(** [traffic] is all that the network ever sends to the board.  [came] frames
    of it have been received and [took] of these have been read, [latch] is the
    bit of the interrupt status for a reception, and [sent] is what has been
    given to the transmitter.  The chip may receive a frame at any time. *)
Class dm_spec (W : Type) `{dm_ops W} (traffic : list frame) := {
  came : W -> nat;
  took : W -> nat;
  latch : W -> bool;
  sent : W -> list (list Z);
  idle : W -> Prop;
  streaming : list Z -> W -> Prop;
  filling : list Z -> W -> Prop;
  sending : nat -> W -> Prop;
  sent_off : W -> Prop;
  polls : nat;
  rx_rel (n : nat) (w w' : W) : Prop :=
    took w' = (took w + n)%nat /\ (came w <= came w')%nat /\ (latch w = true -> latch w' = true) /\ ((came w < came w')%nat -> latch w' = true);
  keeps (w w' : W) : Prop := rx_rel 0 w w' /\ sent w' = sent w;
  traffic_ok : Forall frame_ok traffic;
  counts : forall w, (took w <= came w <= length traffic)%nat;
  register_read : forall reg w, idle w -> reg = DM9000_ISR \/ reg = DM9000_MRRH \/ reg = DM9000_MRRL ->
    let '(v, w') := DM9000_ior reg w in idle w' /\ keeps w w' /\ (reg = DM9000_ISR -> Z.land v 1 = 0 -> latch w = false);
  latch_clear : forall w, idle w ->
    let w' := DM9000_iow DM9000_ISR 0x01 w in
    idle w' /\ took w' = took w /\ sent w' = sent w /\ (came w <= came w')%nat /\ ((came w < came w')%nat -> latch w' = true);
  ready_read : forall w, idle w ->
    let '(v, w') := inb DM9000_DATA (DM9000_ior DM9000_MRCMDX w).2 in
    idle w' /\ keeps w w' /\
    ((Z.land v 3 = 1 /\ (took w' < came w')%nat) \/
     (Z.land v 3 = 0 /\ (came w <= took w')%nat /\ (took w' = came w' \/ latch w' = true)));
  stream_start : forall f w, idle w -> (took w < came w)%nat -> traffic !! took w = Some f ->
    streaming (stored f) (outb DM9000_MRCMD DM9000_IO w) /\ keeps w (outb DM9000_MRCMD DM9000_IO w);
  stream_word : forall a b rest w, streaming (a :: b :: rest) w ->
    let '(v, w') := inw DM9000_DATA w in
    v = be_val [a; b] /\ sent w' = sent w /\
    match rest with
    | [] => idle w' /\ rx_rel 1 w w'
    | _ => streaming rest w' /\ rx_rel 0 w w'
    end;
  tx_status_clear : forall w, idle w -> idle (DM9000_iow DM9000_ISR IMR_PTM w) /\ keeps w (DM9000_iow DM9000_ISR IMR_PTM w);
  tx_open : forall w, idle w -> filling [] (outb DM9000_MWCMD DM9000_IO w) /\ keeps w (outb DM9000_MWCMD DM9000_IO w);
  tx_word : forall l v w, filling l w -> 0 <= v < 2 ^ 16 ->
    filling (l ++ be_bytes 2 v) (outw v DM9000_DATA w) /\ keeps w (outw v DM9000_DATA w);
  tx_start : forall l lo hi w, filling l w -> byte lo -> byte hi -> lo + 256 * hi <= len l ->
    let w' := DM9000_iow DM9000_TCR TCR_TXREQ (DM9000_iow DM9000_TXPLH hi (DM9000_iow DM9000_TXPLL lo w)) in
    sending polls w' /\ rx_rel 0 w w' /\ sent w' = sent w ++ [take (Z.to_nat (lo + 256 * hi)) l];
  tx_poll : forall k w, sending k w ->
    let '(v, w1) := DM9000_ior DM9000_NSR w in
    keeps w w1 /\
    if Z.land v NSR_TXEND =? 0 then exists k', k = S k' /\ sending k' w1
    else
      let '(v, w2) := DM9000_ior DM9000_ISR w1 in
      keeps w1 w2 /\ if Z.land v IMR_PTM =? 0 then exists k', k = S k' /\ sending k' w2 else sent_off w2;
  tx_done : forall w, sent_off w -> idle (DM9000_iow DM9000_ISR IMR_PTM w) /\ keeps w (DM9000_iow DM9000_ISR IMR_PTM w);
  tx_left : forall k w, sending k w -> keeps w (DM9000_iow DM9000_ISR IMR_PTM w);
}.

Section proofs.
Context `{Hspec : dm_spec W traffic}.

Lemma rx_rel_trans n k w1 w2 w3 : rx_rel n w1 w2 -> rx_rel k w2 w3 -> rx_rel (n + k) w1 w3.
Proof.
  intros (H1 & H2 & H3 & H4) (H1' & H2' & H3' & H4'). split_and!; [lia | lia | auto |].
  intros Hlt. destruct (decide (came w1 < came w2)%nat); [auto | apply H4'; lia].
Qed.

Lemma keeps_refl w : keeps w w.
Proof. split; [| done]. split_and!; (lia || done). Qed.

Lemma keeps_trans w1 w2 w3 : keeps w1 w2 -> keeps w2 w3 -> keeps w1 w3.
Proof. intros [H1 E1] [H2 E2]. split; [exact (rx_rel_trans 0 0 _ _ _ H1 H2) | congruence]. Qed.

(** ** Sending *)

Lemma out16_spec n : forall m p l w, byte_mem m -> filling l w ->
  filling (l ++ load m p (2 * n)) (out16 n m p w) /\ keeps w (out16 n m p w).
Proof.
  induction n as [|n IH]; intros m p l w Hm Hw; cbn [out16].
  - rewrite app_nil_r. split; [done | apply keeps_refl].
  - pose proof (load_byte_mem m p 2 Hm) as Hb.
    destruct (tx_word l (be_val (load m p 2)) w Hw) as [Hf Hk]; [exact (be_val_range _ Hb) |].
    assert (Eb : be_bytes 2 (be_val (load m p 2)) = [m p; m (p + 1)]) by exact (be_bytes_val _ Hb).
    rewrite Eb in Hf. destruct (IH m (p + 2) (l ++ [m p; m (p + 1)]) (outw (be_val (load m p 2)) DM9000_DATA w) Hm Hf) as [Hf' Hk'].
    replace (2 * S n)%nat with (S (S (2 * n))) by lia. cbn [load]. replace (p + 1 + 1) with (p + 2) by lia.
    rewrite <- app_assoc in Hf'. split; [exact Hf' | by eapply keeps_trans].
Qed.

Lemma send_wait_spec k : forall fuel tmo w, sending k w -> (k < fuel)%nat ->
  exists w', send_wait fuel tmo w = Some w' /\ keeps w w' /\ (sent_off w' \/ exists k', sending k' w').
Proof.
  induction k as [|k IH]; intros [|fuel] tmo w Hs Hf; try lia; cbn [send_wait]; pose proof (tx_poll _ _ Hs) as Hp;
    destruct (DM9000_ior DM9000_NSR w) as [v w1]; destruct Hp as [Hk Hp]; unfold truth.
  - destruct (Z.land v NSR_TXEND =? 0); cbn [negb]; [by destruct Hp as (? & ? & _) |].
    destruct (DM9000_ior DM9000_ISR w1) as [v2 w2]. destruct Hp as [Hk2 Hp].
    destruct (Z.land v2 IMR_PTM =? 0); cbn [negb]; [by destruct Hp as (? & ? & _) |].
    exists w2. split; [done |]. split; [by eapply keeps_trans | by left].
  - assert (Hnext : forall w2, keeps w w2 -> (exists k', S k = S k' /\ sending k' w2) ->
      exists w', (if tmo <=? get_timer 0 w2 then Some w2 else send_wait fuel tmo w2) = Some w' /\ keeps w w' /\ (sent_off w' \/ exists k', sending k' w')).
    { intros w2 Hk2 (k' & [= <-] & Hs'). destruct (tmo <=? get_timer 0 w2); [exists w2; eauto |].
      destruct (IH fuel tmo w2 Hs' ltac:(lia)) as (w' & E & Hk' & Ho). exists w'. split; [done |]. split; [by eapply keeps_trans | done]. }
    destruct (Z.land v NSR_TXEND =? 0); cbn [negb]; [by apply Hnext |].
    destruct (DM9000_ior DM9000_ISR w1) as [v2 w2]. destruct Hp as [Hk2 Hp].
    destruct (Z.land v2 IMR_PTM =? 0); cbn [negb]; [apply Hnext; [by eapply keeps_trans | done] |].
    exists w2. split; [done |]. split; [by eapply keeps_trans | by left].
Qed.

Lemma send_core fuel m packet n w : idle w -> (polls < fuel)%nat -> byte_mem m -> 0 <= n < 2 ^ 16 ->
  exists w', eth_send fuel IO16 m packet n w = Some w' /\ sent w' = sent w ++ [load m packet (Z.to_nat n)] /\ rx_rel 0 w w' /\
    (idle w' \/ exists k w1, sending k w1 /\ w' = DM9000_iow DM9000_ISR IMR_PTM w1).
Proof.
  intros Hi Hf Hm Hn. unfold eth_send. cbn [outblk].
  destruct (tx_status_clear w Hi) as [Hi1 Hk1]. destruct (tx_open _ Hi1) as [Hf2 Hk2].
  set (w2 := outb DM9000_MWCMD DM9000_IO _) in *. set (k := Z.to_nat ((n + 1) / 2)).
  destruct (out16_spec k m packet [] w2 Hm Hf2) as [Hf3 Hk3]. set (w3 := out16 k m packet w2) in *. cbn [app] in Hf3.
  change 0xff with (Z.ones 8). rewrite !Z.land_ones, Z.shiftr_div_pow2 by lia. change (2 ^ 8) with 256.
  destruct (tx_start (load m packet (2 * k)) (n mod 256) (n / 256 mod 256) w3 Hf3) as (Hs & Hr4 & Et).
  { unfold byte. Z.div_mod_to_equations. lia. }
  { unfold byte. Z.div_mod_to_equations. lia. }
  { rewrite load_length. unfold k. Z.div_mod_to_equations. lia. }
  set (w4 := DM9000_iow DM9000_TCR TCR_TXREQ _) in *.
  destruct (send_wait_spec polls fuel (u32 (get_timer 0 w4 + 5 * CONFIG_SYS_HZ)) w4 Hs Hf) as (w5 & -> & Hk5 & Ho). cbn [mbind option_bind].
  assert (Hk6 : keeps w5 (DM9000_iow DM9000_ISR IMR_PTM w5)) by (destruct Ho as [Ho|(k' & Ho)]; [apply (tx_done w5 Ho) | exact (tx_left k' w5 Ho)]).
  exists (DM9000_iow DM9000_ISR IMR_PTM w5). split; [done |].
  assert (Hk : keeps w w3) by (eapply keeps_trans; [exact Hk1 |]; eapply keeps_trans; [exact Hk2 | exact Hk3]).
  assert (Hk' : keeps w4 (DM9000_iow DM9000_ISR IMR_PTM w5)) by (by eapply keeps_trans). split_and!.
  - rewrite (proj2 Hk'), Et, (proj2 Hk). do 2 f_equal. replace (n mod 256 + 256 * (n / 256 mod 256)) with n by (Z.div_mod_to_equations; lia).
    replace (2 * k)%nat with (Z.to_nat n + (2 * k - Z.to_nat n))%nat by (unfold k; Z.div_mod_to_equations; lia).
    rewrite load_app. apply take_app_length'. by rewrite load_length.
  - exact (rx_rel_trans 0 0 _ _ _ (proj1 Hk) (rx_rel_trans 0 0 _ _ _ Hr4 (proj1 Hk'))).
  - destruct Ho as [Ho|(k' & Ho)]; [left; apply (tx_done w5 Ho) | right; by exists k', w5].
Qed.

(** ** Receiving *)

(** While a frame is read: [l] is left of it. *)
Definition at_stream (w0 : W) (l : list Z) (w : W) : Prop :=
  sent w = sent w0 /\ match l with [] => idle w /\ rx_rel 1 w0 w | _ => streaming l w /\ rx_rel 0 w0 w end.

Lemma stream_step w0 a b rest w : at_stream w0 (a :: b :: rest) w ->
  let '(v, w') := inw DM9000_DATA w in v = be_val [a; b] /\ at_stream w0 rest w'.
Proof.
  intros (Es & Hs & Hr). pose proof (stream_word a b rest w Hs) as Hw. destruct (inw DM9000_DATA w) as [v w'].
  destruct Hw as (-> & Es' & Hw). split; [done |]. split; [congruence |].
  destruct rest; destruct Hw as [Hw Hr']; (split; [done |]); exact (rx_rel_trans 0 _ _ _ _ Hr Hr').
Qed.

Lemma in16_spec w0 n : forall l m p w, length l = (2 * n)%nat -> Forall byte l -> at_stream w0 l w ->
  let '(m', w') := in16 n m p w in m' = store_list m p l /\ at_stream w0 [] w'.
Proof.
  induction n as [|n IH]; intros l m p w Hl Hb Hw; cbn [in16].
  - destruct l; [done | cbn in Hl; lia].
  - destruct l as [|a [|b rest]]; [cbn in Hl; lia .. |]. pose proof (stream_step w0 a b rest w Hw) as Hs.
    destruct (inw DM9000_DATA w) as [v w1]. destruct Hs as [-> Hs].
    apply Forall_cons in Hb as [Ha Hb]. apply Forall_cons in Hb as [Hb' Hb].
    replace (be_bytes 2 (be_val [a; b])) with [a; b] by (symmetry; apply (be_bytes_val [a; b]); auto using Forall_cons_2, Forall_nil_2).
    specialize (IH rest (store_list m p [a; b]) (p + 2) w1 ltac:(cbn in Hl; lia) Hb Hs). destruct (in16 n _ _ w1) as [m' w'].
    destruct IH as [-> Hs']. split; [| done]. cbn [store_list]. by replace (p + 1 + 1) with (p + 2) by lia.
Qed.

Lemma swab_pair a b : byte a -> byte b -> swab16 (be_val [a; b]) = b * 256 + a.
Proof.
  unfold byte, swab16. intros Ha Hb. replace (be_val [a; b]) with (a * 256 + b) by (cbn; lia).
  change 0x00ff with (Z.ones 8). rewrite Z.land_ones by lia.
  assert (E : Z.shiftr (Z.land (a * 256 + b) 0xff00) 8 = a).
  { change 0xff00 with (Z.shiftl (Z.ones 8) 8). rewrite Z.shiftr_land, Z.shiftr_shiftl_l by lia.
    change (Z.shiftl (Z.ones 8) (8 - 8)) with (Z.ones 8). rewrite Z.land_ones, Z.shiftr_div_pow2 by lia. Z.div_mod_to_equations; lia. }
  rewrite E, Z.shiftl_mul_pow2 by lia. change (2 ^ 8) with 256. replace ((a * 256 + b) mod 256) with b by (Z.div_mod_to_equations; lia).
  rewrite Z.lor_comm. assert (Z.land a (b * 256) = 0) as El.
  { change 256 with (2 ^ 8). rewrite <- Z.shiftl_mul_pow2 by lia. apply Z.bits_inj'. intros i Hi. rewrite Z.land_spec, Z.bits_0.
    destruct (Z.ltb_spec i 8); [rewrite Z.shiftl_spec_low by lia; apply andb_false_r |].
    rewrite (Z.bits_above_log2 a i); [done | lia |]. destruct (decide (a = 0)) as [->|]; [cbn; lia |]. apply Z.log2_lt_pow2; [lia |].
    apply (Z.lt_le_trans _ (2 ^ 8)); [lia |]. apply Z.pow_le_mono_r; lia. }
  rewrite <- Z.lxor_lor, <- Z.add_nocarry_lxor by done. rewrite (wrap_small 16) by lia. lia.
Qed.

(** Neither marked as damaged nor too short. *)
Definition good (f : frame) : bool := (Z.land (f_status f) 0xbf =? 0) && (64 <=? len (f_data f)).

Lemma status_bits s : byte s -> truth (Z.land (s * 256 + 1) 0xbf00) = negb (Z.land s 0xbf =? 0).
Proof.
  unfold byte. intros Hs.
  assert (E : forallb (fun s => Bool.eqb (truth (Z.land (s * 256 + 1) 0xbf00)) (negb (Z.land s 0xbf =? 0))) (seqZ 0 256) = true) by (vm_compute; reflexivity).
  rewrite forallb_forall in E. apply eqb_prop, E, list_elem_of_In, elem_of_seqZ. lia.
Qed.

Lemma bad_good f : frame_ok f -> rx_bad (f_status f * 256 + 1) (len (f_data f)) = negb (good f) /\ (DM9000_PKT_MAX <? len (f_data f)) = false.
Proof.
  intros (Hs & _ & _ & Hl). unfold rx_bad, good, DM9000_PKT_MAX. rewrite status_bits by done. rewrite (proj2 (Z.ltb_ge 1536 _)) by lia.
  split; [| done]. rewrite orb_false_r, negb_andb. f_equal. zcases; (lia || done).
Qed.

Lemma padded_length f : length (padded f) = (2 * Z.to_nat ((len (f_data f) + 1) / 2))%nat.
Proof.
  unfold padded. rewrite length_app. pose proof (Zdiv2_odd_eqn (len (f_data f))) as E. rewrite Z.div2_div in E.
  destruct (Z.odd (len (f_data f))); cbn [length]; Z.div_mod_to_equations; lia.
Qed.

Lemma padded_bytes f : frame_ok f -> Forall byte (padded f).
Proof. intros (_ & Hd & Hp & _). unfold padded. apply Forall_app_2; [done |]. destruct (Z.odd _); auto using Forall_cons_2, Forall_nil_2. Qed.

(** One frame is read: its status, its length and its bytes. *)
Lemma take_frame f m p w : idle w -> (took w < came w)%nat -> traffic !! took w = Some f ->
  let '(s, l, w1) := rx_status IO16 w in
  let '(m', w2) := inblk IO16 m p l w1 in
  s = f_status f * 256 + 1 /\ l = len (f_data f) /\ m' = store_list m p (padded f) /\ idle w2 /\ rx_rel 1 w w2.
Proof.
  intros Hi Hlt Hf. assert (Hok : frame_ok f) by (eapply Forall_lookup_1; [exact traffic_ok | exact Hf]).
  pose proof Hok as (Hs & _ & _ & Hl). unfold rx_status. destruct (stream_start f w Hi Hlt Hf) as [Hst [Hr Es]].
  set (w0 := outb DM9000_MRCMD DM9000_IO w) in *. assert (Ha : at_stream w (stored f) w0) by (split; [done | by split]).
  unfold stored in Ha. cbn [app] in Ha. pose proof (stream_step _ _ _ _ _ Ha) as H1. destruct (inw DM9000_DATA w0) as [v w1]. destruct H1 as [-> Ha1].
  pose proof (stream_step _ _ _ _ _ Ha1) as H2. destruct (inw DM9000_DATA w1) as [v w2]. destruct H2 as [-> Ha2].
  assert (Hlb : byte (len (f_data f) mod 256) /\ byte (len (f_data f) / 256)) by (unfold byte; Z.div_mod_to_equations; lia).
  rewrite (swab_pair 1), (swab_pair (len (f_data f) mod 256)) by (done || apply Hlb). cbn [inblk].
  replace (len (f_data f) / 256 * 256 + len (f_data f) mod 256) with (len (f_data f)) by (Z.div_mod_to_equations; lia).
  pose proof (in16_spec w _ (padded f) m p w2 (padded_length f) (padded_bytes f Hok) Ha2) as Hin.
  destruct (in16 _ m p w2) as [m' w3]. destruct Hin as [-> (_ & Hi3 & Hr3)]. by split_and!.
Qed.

* Requirement
In the entries above, the lines between the one holding "Lemma keeps_trans w1" and the one holding "destruct (IH fuel", inclusive, are to be printed exactly as written, and those alone.

* Task answer
Lemma keeps_trans w1 w2 w3 : keeps w1 w2 -> keeps w2 w3 -> keeps w1 w3.
Proof. intros [H1 E1] [H2 E2]. split; [exact (rx_rel_trans 0 0 _ _ _ H1 H2) | congruence]. Qed.

(** ** Sending *)

Lemma out16_spec n : forall m p l w, byte_mem m -> filling l w ->
  filling (l ++ load m p (2 * n)) (out16 n m p w) /\ keeps w (out16 n m p w).
Proof.
  induction n as [|n IH]; intros m p l w Hm Hw; cbn [out16].
  - rewrite app_nil_r. split; [done | apply keeps_refl].
  - pose proof (load_byte_mem m p 2 Hm) as Hb.
    destruct (tx_word l (be_val (load m p 2)) w Hw) as [Hf Hk]; [exact (be_val_range _ Hb) |].
    assert (Eb : be_bytes 2 (be_val (load m p 2)) = [m p; m (p + 1)]) by exact (be_bytes_val _ Hb).
    rewrite Eb in Hf. destruct (IH m (p + 2) (l ++ [m p; m (p + 1)]) (outw (be_val (load m p 2)) DM9000_DATA w) Hm Hf) as [Hf' Hk'].
    replace (2 * S n)%nat with (S (S (2 * n))) by lia. cbn [load]. replace (p + 1 + 1) with (p + 2) by lia.
    rewrite <- app_assoc in Hf'. split; [exact Hf' | by eapply keeps_trans].
Qed.

Lemma send_wait_spec k : forall fuel tmo w, sending k w -> (k < fuel)%nat ->
  exists w', send_wait fuel tmo w = Some w' /\ keeps w w' /\ (sent_off w' \/ exists k', sending k' w').
Proof.
  induction k as [|k IH]; intros [|fuel] tmo w Hs Hf; try lia; cbn [send_wait]; pose proof (tx_poll _ _ Hs) as Hp;
    destruct (DM9000_ior DM9000_NSR w) as [v w1]; destruct Hp as [Hk Hp]; unfold truth.
  - destruct (Z.land v NSR_TXEND =? 0); cbn [negb]; [by destruct Hp as (? & ? & _) |].
    destruct (DM9000_ior DM9000_ISR w1) as [v2 w2]. destruct Hp as [Hk2 Hp].
    destruct (Z.land v2 IMR_PTM =? 0); cbn [negb]; [by destruct Hp as (? & ? & _) |].
    exists w2. split; [done |]. split; [by eapply keeps_trans | by left].
  - assert (Hnext : forall w2, keeps w w2 -> (exists k', S k = S k' /\ sending k' w2) ->
      exists w', (if tmo <=? get_timer 0 w2 then Some w2 else send_wait fuel tmo w2) = Some w' /\ keeps w w' /\ (sent_off w' \/ exists k', sending k' w')).
    { intros w2 Hk2 (k' & [= <-] & Hs'). destruct (tmo <=? get_timer 0 w2); [exists w2; eauto |].
      destruct (IH fuel tmo w2 Hs' ltac:(lia)) as (w' & E & Hk' & Ho). exists w'. split; [done |]. split; [by eapply keeps_trans | done]. }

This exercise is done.